Business Turnaround
Our mission is to achieve a sustainable turnaround and recovery; a recovery which will endure for the longer term.
We have extensive experience, bringing strategies to bear that have proved effective elsewhere, as well as highlighting other areas that may not have been considered by the directors. Costs of restructuring are easily recouped by cost savings.
We see the process through the turnaround of a company. Although we blend senior associates and directors during data collection and analysis, our service is weighted towards the directors actively leading with a clear strong presence on site.
A successful turnaround will address the fundamental problems of the business targeting their underlying causes, rather than the manifested symptoms. Throughout the turnaround process stakeholder management plays an important part.

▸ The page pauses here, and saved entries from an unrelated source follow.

(* ===== verification/_CoqProject ===== *)
-Q . S2P
Prelude.v
Dau.v
Extent.v
DList.v
Plist.v
Monad.v
ArQueue.v
Interval.v
RecHash.v
QuotaRec.v
QuotaBytes.v
QuotaCache.v
QuotaLinks.v
QuotaPrims.v
QuotaInv.v
QuotaGet.v
QuotaRel.v
QuotaOps.v
QuotaAdmin.v
QuotaFrame.v
QuotaCharge.v
QuotaThms.v
QuotaInit.v
QuotaOwner.v
QuotaInfo.v
QuotaDemo.v
Bitmap.v
BlockPool.v
BlockScan.v
BlockAlloc.v
BlockRefill.v
BlockFree.v
BlockSys.v
BlockThms.v
Prealloc.v
PreallocThms.v
PreallocRun.v
AllocLinks.v
AllocThms.v
AllocUnits.v
AllocSource.v
FileTree.v
Truncate.v
TruncTree.v
TruncFree.v
TruncPath.v
TruncFile.v
TruncThms.v
ReclaimThms.v
TruncDirect.v
TruncMain.v
MoveOrd.v
TruncError.v
TruncPrealloc.v
TruncDemo.v
TruncProps.v
FreeBlocks.v
SmallBlocks.v
SmallGeo.v
SmallThms.v
SmallType.v
SmallTake.v
SmallMaps.v
PartMaps.v
SpaceProps.v
Lease.v
LeaseOps.v
LeaseExpire.v
LeaseTable.v
LeaseGrant.v
LeaseInv.v
LeaseRemove.v
LeaseTimes.v
LeaseClients.v
LeaseServer.v
LeaseRun.v
LeaseDecide.v
LeaseReq.v
LeaseHandlers.v
LeaseProps.v
Lemma swrap_range (w x : Z) : 0 < w -> sint_range w (swrap w x).
Proof.
  intros Hw. unfold sint_range, swrap. pose proof (pow2_half w Hw).
  pose proof (Z.mod_pos_bound (x + 2 ^ (w - 1)) (2 ^ w)
                (pow2_pos w ltac:(lia))).
  lia.
Qed.

(** Two wrapped values agree when their arguments agree modulo [2 ^ w]. *)
Lemma swrap_congr (w x y : Z) :
  x mod 2 ^ w = y mod 2 ^ w -> swrap w x = swrap w y.
Proof.
  intros H. unfold swrap. f_equal.
  rewrite (Zplus_mod x), (Zplus_mod y), H. reflexivity.
Qed.

Lemma swrap_mod (w x : Z) : swrap w x mod 2 ^ w = x mod 2 ^ w.
Proof.
  unfold swrap. rewrite Zminus_mod, Zmod_mod, <- Zminus_mod. f_equal. lia.
Qed.

(** Undoing a wrapped addition restores the value, whatever overflowed. *)
Lemma swrap_add_sub (w x d : Z) :
  0 < w -> sint_range w x -> swrap w (swrap w (x + d) - d) = x.
Proof.
  intros Hw Hx. rewrite <- (swrap_id w x) at 2 by assumption.
  apply swrap_congr. rewrite Zminus_mod, swrap_mod, <- Zminus_mod. f_equal. lia.
Qed.

Lemma uwrap_swrap (w x : Z) : uwrap w (swrap w x) = uwrap w x.
Proof. apply swrap_mod. Qed.

#[export] Hint Resolve uwrap_range swrap_range : cint.
#[export] Hint Rewrite uwrap_swrap : cint.

(** Setting the low bit of an even number. *)
Lemma lor_even_1 (a : Z) : 0 <= a -> Z.lor (2 * a) 1 = 2 * a + 1.
Proof. intros. destruct a; [reflexivity | reflexivity | lia]. Qed.

(** ** Errno values used by the modelled code *)

Definition EPERM : Z := 1.
Definition ENOENT : Z := 2.
Definition EIO : Z := 5.
Definition ENXIO : Z := 6.
Definition EBADF : Z := 9.
Definition EACCES : Z := 13.
Definition EFAULT : Z := 14.
Definition EBUSY : Z := 16.
Definition EINVAL : Z := 22.
Definition ENOTTY : Z := 25.
Definition EFBIG : Z := 27.
Definition ENOSPC : Z := 28.
Definition ERANGE : Z := 34.
Definition ENOTSUP : Z := 48.
Definition EDQUOT : Z := 49.
Definition EREMOTE : Z := 66.

(** ** Bit masks *)

(** [x & m] as a C condition. *)
Definition has_any (x m : Z) : bool := negb (Z.land x m =? 0).

Lemma has_any_lor (x m n : Z) : has_any x (Z.lor m n) = has_any x m || has_any x n.
Proof.
  unfold has_any. rewrite Z.land_lor_distr_r.
  destruct (Z.eqb_spec (Z.lor (Z.land x m) (Z.land x n)) 0) as [E|E].
  - apply Z.lor_eq_0_iff in E as [-> ->]. reflexivity.
  - destruct (Z.eqb_spec (Z.land x m) 0) as [E1|]; [|reflexivity].
    destruct (Z.eqb_spec (Z.land x n) 0) as [E2|]; [|reflexivity].
    exfalso. apply E. now rewrite E1, E2.
Qed.

(** ** Clearing the lowest bit

    The loop [for (; c; c &= ~bit)] with [bit = c ^ (c & (c-1))] runs once per set
    bit. *)

Fixpoint pos_pop (p : positive) : nat :=
  match p with xH => 1 | xO q => pos_pop q | xI q => S (pos_pop q) end.
Definition popcount (c : Z) : nat := match c with Zpos p => pos_pop p | _ => O end.

Lemma clear_low_bit (c e : Z) :
  Z.land c (Z.lnot (Z.lxor c (Z.land c e))) = Z.land c e.
Proof.
  apply Z.bits_inj'. intros n Hn.
  rewrite !Z.land_spec, Z.lnot_spec, Z.lxor_spec, Z.land_spec by assumption.
  destruct (Z.testbit c n), (Z.testbit e n); reflexivity.
Qed.

Lemma popcount_double (n : N) :
  popcount (Z.of_N (Pos.Ndouble n)) = popcount (Z.of_N n).
Proof. destruct n; reflexivity. Qed.

Lemma land_diag_pos (p : positive) : Pos.land p p = N.pos p.
Proof. change (Pos.land p p) with (N.land (N.pos p) (N.pos p)). apply N.land_diag. Qed.

Lemma popcount_pred (p : positive) :
  (popcount (Z.of_N (Pos.land (xO p) (Pos.pred_double p))) < pos_pop p)%nat.
Proof.
  induction p as [q _|q IH|]; [| |vm_compute; constructor].
  - change (Pos.land (q~1~0) (Pos.pred_double q~1))
      with (Pos.Ndouble (Pos.Ndouble (Pos.land q q))).
    rewrite !popcount_double, land_diag_pos. cbn. lia.
  - change (Pos.land (q~0~0) (Pos.pred_double q~0))
      with (Pos.Ndouble (Pos.land (q~0) (Pos.pred_double q))).
    rewrite popcount_double. cbn [pos_pop]. exact IH.
Qed.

Our approach to turnaround situations comprises five key stages:
Crisis management: Efforts to preserve cash provide a window of opportunity during which the turnaround plan can be developed and the financial restructuring of the company agreed. Throughout this step the process of forecasting short-term cash positions, communicating these to stakeholders and subsequently delivering to these forecasts is an essential element in rebuilding stakeholder confidence.
Stabilisation: When cash preservation is supported by cash generation techniques such as working capital reductions and a cost improvement programme. In this phase we can move to forecasting medium-term cash positions, communicating these to stakeholders and subsequently delivering to these forecasts further rebuilding stakeholder confidence.

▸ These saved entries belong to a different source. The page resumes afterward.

Lemma add_entry_spec es e (s : plist) :
  (0 < list_size)%nat -> good es s -> exists s', add_entry e s = Some s' /\ good (e :: es) s'.
Proof.
  intros Hpos (Hwf & dropped & Hk & Hv). unfold add_entry.
  set (s1 := if wsp_valid s then s else set_wsp (priority e) s).
  assert (H1 : wf s1 /\ wsp_valid s1 = true /\ filled s1 = filled s /\ best s1 = best s /\
    merge_in_list_is_full s1 = merge_in_list_is_full s /\
    kept es (merge_in_list_is_full s1) (filled s1) (best s1) (worst_saved_priority s1) dropped).
  { unfold s1. destruct (wsp_valid s) eqn:Ev; [auto 10|].
    destruct Hv as [|[-> Ef]]; [discriminate|]. rewrite Ef in Hk. destruct Hk as (P & _ & _ & _).
    symmetry in P. apply Permutation_nil_r in P. apply app_eq_nil in P as [E1 E2].
    split; [destruct Hwf; now constructor|]. repeat (split; [reflexivity|]).
    change (merge_in_list_is_full (set_wsp _ s)) with (merge_in_list_is_full s).
    change (filled (set_wsp _ s)) with (filled s). rewrite Ef, E1, E2.
    split; [reflexivity|]. split; [now left|]. split; set_solver. }
  clearbody s1. clear Hk Hv. destruct H1 as (W1 & V1 & _ & _ & _ & Hk). cbv zeta.
  assert (Hadd : (working_length s1 < list_size)%nat -> dropped = [] \/ merge_in_list_is_full s1 = true ->
    (merge_in_list_is_full s1 = true -> worst_saved_priority s1 <= priority e) ->
    good (e :: es) (add_to_working e s1)).
  { intros Hlt Hd Hle. destruct (add_to_working_spec e s1 W1 Hlt) as (W2 & F2 & B2 & U2 & V2 & M2).
    split; [exact W2|]. exists dropped. rewrite F2, B2, U2, (M2 V1). split; [|now left]. now apply kept_add. }
  destruct (merge_in_list_is_full s1) eqn:Ef; cbn [negb andb].
  - unfold better_than. destruct (Z.ltb_spec (worst_saved_priority s1) (priority e)) as [Hlt|Hge]; cbn [negb].
    + destruct (bool_decide (working_length s1 < list_size)%nat) eqn:El.
      * apply bool_decide_eq_true in El. eexists. split; [reflexivity|]. apply Hadd; auto. intros _. lia.
      * apply bool_decide_eq_false in El. pose proof (wf_length _ W1).
        apply (add_full_spec es e s1 dropped); auto; [lia|rewrite Ef; exact Hk].
    + eexists. split; [reflexivity|]. split; [exact W1|]. exists (e :: dropped). rewrite Ef. split; [|now left].
      apply kept_drop; [exact Hge|now left|exact Hk].
  - destruct (bool_decide (working_length s1 < list_size)%nat) eqn:El.
    + apply bool_decide_eq_true in El. eexists. split; [reflexivity|]. apply Hadd; [exact El| |discriminate].
      left. destruct Hk as (_ & [->|Hd] & _); [reflexivity|]. rewrite filled_length in Hd by exact W1. lia.
    + apply bool_decide_eq_false in El. pose proof (wf_length _ W1). unfold better_than.
      destruct (Z.ltb_spec (worst_saved_priority s1) (priority e)) as [Hlt|Hge]; cbn [negb].
      * apply (add_full_spec es e s1 dropped); auto; [lia|rewrite Ef; exact Hk].
      * eexists. split; [reflexivity|]. split; [exact W1|]. exists (e :: dropped). rewrite Ef. split; [|now left].
        apply kept_drop; [exact Hge|right; rewrite filled_length by exact W1; lia|exact Hk].
Qed.

Lemma add_entries_spec es0 es (s : plist) :
  (0 < list_size)%nat -> good es0 s ->
  exists s' es', add_entries es s = Some s' /\ es' ≡ₚ es0 ++ es /\ good es' s'.
Proof.
  intros Hpos. revert es0 s. induction es as [|e es IH]; intros es0 s Hg; cbn [add_entries].
  - exists s, es0. rewrite app_nil_r. auto.
  - destruct (add_entry_spec es0 e s Hpos Hg) as (s1 & -> & Hg1). cbn [mbind option_bind].
    destruct (IH (e :: es0) s1 Hg1) as (s2 & es' & -> & P & Hg2). exists s2, es'. split; [reflexivity|].
    split; [|exact Hg2]. rewrite P. solve_Permutation.
Qed.

(** ** The result *)

(** [out] is the best [list_size] entries of [es], best first. *)
Definition best_of (es out : list element) : Prop :=
  desc out /\ length out = Nat.min list_size (length es) /\
  exists dropped, es ≡ₚ out ++ dropped /\ dominates out dropped.

Lemma finish_spec es (s : plist) :
  good es s -> exists out s', finish s = Some (length out, s') /\ best_of es out /\
    wf s' /\ filled s' = out /\ working_length s' = length out /\ finish_has_been_called s' = true /\
    remove_index s' = 0%nat.
Proof.
  intros (Hwf & dropped & Hk & Hv). unfold finish.
  destruct (sort_working_spec s Hwf) as (W1 & P1 & D1 & B1 & A1 & L1). set (s1 := sort_working s) in *.
  change (merge_in_list_is_full s1) with (merge_in_list_is_full s). destruct (merge_in_list_is_full s).
  - destruct Hk as (Pe & Hm & Dm & Hx).
    destruct (merge_state s1 W1 D1 ltac:(rewrite B1; exact Hm)) as (out & rest & s2 & E2 & W2 & A2 & Hlo & Hmg & Es2).
    rewrite E2. cbn [mbind option_bind]. rewrite B1 in Hmg. destruct Hmg as [P D B].
    set (s3 := set_subscripts _ _ _ (set_length list_size s2)).
    assert (W3 : wf s3) by (destruct W2 as [? ? ? ? ? (? & ? & ?) ?]; constructor; auto; cbn; first [lia | intuition congruence]).
    assert (F3 : filled s3 = out).
    { unfold filled. cbn. change (arr s3 (merge_out s2)) with (arr s2 (merge_out s2)).
      replace (merge_out s2) with (merge_out s1) by now rewrite Es2. rewrite A2. apply take_ge. lia. }
    exists out, (set_removing true 0 s3). change (working_length s3) with list_size. rewrite Hlo.
    split; [reflexivity|]. split; [|split; [destruct W3; now constructor|split; [exact F3|auto]]].
    split; [exact D|]. split.
    + rewrite Hlo, Pe, !length_app, best_length by exact Hwf. lia.
    + exists (rest ++ dropped). split; [rewrite Pe, <- P1, app_assoc, P; solve_Permutation|].
      intros x y Hx' [Hy|Hy]%elem_of_app; [now apply B|].
      destruct (entry_below (best s) (filled s1) out rest x P B) as (z & Hz & Hzx);
        [rewrite best_length by exact Hwf; lia|exact Hx'|]. pose proof (Dm z y Hz Hy). lia.
  - destruct Hk as (Pe & Hd & Hdr & Hx). cbn [mbind option_bind].
    exists (filled s1), (set_removing true 0 s1). rewrite filled_length by exact W1.
    split; [reflexivity|]. split; [|split; [destruct W1; now constructor|auto]].
    split; [exact D1|]. pose proof (filled_length s Hwf) as Hfl. pose proof (wf_length s Hwf). split.
    + rewrite filled_length by exact W1. rewrite L1, Pe, length_app, Hfl.
      destruct Hd as [-> |Hd]; cbn; lia.
    + exists dropped. split; [now rewrite Pe, P1|]. intros x y Hx' Hy. rewrite P1 in Hx'.
      pose proof (Hx x Hx'). pose proof (Hdr y Hy). lia.
Qed.

Lemma remove_entries_spec fuel (s : plist) :
  wf s -> finish_has_been_called s = true -> (remove_index s <= working_length s)%nat ->
  (working_length s - remove_index s < fuel)%nat ->
  remove_entries fuel s = Some (drop (remove_index s) (filled s)).
Proof.
  revert s. induction fuel as [|fuel IH]; intros s Hwf Hf Hr Hlt; [lia|]. cbn [remove_entries].
  unfold remove_entry. rewrite Hf. cbn [negb orb].
  destruct (bool_decide (working_length s <= remove_index s)%nat) eqn:El.
  - apply bool_decide_eq_true in El. cbn [mbind option_bind]. rewrite drop_ge; [reflexivity|].
    rewrite filled_length by exact Hwf. lia.
  - apply bool_decide_eq_false in El. pose proof (wf_length _ Hwf).
    destruct (lookup_lt_is_Some_2 (arr s (working s)) (remove_index s)) as [e Ee].
    { rewrite (wf_arrays _ Hwf); [lia|apply Hwf]. }
    rewrite Ee. cbn [mbind option_bind]. rewrite IH; [|destruct Hwf; now constructor|reflexivity|cbn; lia|cbn; lia].
    cbn [mbind option_bind]. f_equal. cbn [remove_index set_removing].
    change (filled (set_removing true (S (remove_index s)) s)) with (filled s).
    symmetry. apply drop_S. unfold filled. rewrite lookup_take_lt by lia. exact Ee.
Qed.

(** C37. The releaser's list does what it is for: after any number of candidates,
    reading the list returns the best [list_size] of them (all of them when there
    are fewer), best first. No array is read or written out of bounds on the way,
    and every entry that was skipped or thrown away in a merge is no better than
    any that is returned. *)
Theorem candidates_best (es : list element) (s : plist) :
  (0 < list_size)%nat -> length (lists s) = 3%nat ->
  (forall i, (i < 3)%nat -> length (arr s i) = list_size) ->
  exists out, candidates es s = Some out /\ best_of es out.
Proof.
  intros Hpos H3 Ha. unfold candidates.
  assert (Hg : good [] (init s)).
  { split; [constructor; cbn; auto with lia|]. exists []. split; [|right; auto].
    unfold kept. cbn. split; [reflexivity|]. split; [now left|]. split; set_solver. }
  destruct (add_entries_spec [] es (init s) Hpos Hg) as (s1 & es' & -> & P & Hg1). cbn [mbind option_bind].
  destruct (finish_spec es' s1 Hg1) as (out & s2 & -> & Hb & W2 & F2 & L2 & Hf2 & R2). cbn [mbind option_bind].
  exists out. rewrite remove_entries_spec; [|assumption..|lia|lia].
  rewrite F2, R2. split; [reflexivity|]. cbn in P. destruct Hb as (D & Hl & dropped & Pd & Hdom).
  split; [exact D|]. split; [now rewrite <- P|]. exists dropped. rewrite <- P. auto.
Qed.
End Plist.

Robust planning: This stage seeks to demonstrate a sense of direction and purpose, and, to articulate this to stakeholders. This robust and viable strategy would typically cover re-defining the business, divestment, product and market refocusing. From the strategy a turnaround plan is developed along with a realistic assessment of risks and thorough contingency planning.
Financial restructuring: If operating cash flows do not cover the financing outflows required by the company’s debt and equity obligations, the only option is a financial restructure. The objectives of a financial restructure are to align the capital structure with the quantum of projected operating cash flows and to service the implementation of the turnaround plan. Financial stakeholder mediation plays an important part in the successful conclusion of this stage.
Operational restructuring: This will encompass a re-clarification of management roles, the alignment of performance goals and objectives to the delivery of the turnaround plan, a cost and benefit examination of business processes, an implementation plan and project management of the key deliverables. We are mindful to manage our exit from the business in a controlled and collaborative manner.